Dispersion
Created | Updated Jan 27, 2003
Dispersion is an optical effect where the refractive index of a material varies with the wavelength of light that passes through it. It is responsible for, amongst other things, rainbows, that really cool effect you get when light goes through a prism and major headaches for the fibre optic industry. It is a linear effect, which means that it is not affected by the intensity of light.
How does it work?
Imagine, if you will, a beam of white light interacting with a piece of glass. White light, as we all should know, is made up of all the different colours in the spectrum. When the light interacts with the glass atoms in the glass start to resonate in time with the frequency of the light that hits it. If the frequency of light is close to a frequency that the glass wants to absorb, the light interacts more strongly with the glass and hence travels slower.1,2 In glass, the higher frequency light (i.e. the blue end) interacts more strongly than the red end, and so the blue travels more slowly than the red, and in a prism is bent further.3
As a matter of fact, any light that is not truly monochromatic4 will experience dispersion.
Dispersion in real life
As well as the examples of rainbow and prism given above, dispersion can be found almost anywhere. Any material has a dispersion assosciated with it5 which can be described by Sellmeier's equations6. Since dispersion is a rather complicated effect, these act to simplify the relationships and make it possible for calculations to be done more quickly.
Dispersion is an important effect in laser physics and in optical fibre communications. In pulsed laser systems, to get a really short pulse there is a requirement that the laser be quite wide in frequency terms7. Pulsed lasers are used in fibre communication, and here the glass that the fibre is made from suffers dispersion. The amount of data that can be sent down a fibre depends on the duration of the pulse - the shorter the pulse, the more information can be sent down the fibre, as we can send more pulses per second. If, however, there is dispersion in the fibre, the pulses can spread out since one colour in the pulse travels slower than the rest. The effect may not be large, but when we're talking about 5000km of fibre, it can become significant. This type of dispersion (in pulses) is called group velocity dispersion, or GVD, and can really ruin your day if you work with fibres, especially when combined with self-phase modulation
Dispersion is also important in harmonic generation, frequency mixing and parametric processes when linked to birefringence. Here it is used in phasematching.

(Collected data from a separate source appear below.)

(** ** C6: a failed call ends the transfer *)

(** C6.  Whatever the server answers, when one of the calls of an upload
    (single-shot, start, append or finish) gets a non-success status, it
    is the last call [uploadToDropbox] makes (nothing is sent after it, in
    particular no retry) and the upload fails. *)
Theorem uploadToDropbox_failure_aborts server filePath fileName token w :
  exists calls,
    trace (snd (uploadToDropbox server filePath fileName token w)) = trace w ++ calls /\
    (forall pre c post, calls = pre ++ c :: post ->
       ok (server (trace w ++ pre) c) = false ->
       post = [] /\
       exists e, fst (uploadToDropbox server filePath fileName token w) = Throw e).
Proof.
  destruct (uploadToDropbox_with_spec server CHUNK_SIZE filePath fileName token w
              CHUNK_SIZE_pos) as (calls & Hw & _ & Hfail & _).
  exists calls. unfold uploadToDropbox. rewrite Hw. split; [reflexivity|exact Hfail].
Qed.

(** ** C1: which calls a complete transfer makes *)

Lemma createReadStream_concat hwm content :
  (0 < hwm)%N -> concat (createReadStream hwm content) = content.
Proof. intros H. apply read_chunks_concat; [exact H|lia]. Qed.

Lemma createReadStream_length hwm content :
  (0 < hwm)%N ->
  length (createReadStream hwm content) =
  (length content + N.to_nat hwm - 1) / N.to_nat hwm.
Proof. intros H. apply read_chunks_length; [exact H|lia]. Qed.

(** C1.  Against a server that accepts every call and answers each
    session start with a session id, [uploadToDropbox] on a file of size
    [S] with [C = CHUNK_SIZE] (100 MiB): if [S <= C] it makes exactly one
    call, a single-shot upload carrying the whole file; if [S > C] it makes
    no single-shot upload, exactly one start call, [ceil(S/C) - 1] append
    calls and one finish call, last, whose offset is [S]. *)
Theorem uploadToDropbox_call_counts server filePath fileName token w content :
  fs w filePath = Some content ->
  (forall h c, ok (server h c) = true) ->
  (forall h b, str_truthy (session_id (server h (SessionStart b))) = true) ->
  exists calls,
    trace (snd (uploadToDropbox server filePath fileName token w)) = trace w ++ calls /\
    (length content <= N.to_nat CHUNK_SIZE ->
       calls = [FilesUpload (uploadPath ++ "/" ++ fileName) content]) /\
    (N.to_nat CHUNK_SIZE < length content ->
       count is_upload calls = 0 /\ count is_start calls = 1 /\
       count is_append calls =
         (length content + N.to_nat CHUNK_SIZE - 1) / N.to_nat CHUNK_SIZE - 1 /\
       count is_finish calls = 1 /\
       exists pre sid,
         calls = pre ++ [SessionFinish sid (length content) (uploadPath ++ "/" ++ fileName)]).
Proof.
  intros Hfs Hok Hsid. unfold uploadToDropbox, uploadToDropbox_with. rewrite Hfs.
  set (dropboxPath := (uploadPath ++ "/" ++ fileName)%string).
  destruct (N.of_nat (length content) <=? CHUNK_SIZE)%N eqn:Hle.
  - apply N.leb_le in Hle.
    exists [FilesUpload dropboxPath content]. unfold bind, fetch. cbn [fst snd].
    rewrite Hok. split; [reflexivity|split; [reflexivity|intros Hlt; lia]].
  - apply N.leb_gt in Hle.
    pose proof (createReadStream_concat CHUNK_SIZE content CHUNK_SIZE_pos) as Hcat.
    pose proof (createReadStream_length CHUNK_SIZE content CHUNK_SIZE_pos) as Hlen.
    unfold bind, fetch.
    destruct (createReadStream CHUNK_SIZE content) as [|ch1 rest] eqn:Hcr.
    { simpl in Hcat. subst content. simpl in Hle. lia. }
    rewrite upload_chunks_step. cbv zeta. cbn [str_truthy]. rewrite Hok.
    set (w1 := set_trace w (trace w ++ [SessionStart ch1])).
    set (sid := session_id (server (trace w) (SessionStart ch1))).
    destruct (upload_chunks_appends server rest sid (0 + length ch1) w1 Hok (Hsid _ _))
      as (calls & Heq & Ha & Hs & Hf & Hu).
    rewrite Heq. cbn [fst snd]. rewrite Hok. cbn [fst snd ret].
    assert (Hoff : 0 + length ch1 + length (concat rest) = length content).
    { rewrite <- Hcat. simpl. rewrite length_app. lia. }
    rewrite Hoff.
    exists (SessionStart ch1 :: calls ++ [SessionFinish sid (length content) dropboxPath]).
    split.
    + subst w1. rewrite !set_trace_trace, <- !app_assoc. reflexivity.
    + split; [intros Hle'; lia|intros _].
      change (SessionStart ch1 :: calls ++ [SessionFinish sid (length content) dropboxPath])
        with ([SessionStart ch1] ++ calls ++ [SessionFinish sid (length content) dropboxPath]).
      rewrite !count_app, Ha, Hs, Hf, Hu, <- Hlen.
      split; [reflexivity|split; [reflexivity|split; [|split; [reflexivity|]]]].
      * cbn [count filter is_append length]. lia.
      * exists (SessionStart ch1 :: calls), sid. reflexivity.
Qed.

1This is not quite true, however the electromagnetic equations are rather complicated, and this will do to a first approximation.2The reason for the bending is known. It involves conservation of momentum, but the maths is a little nasty.3In fact, this too is not true, if you use near-infrared light. Above 1.5 microns, the bluer wavelengths can travel faster - this is called anomalous dispersion when it happens4Here it should be noted that even laser beams are not truly monochromatic, and some don't even come close.5Well, any transparent material - and you'd be surprised what can be transparent.6Sellmeier equations allow the dispersion to be modelled using four terms, imaginatively called A, B, C and D, as well as the wavelength of light used, in microns7Formally, there is an inverse relationship between pulse duration and bandwidth.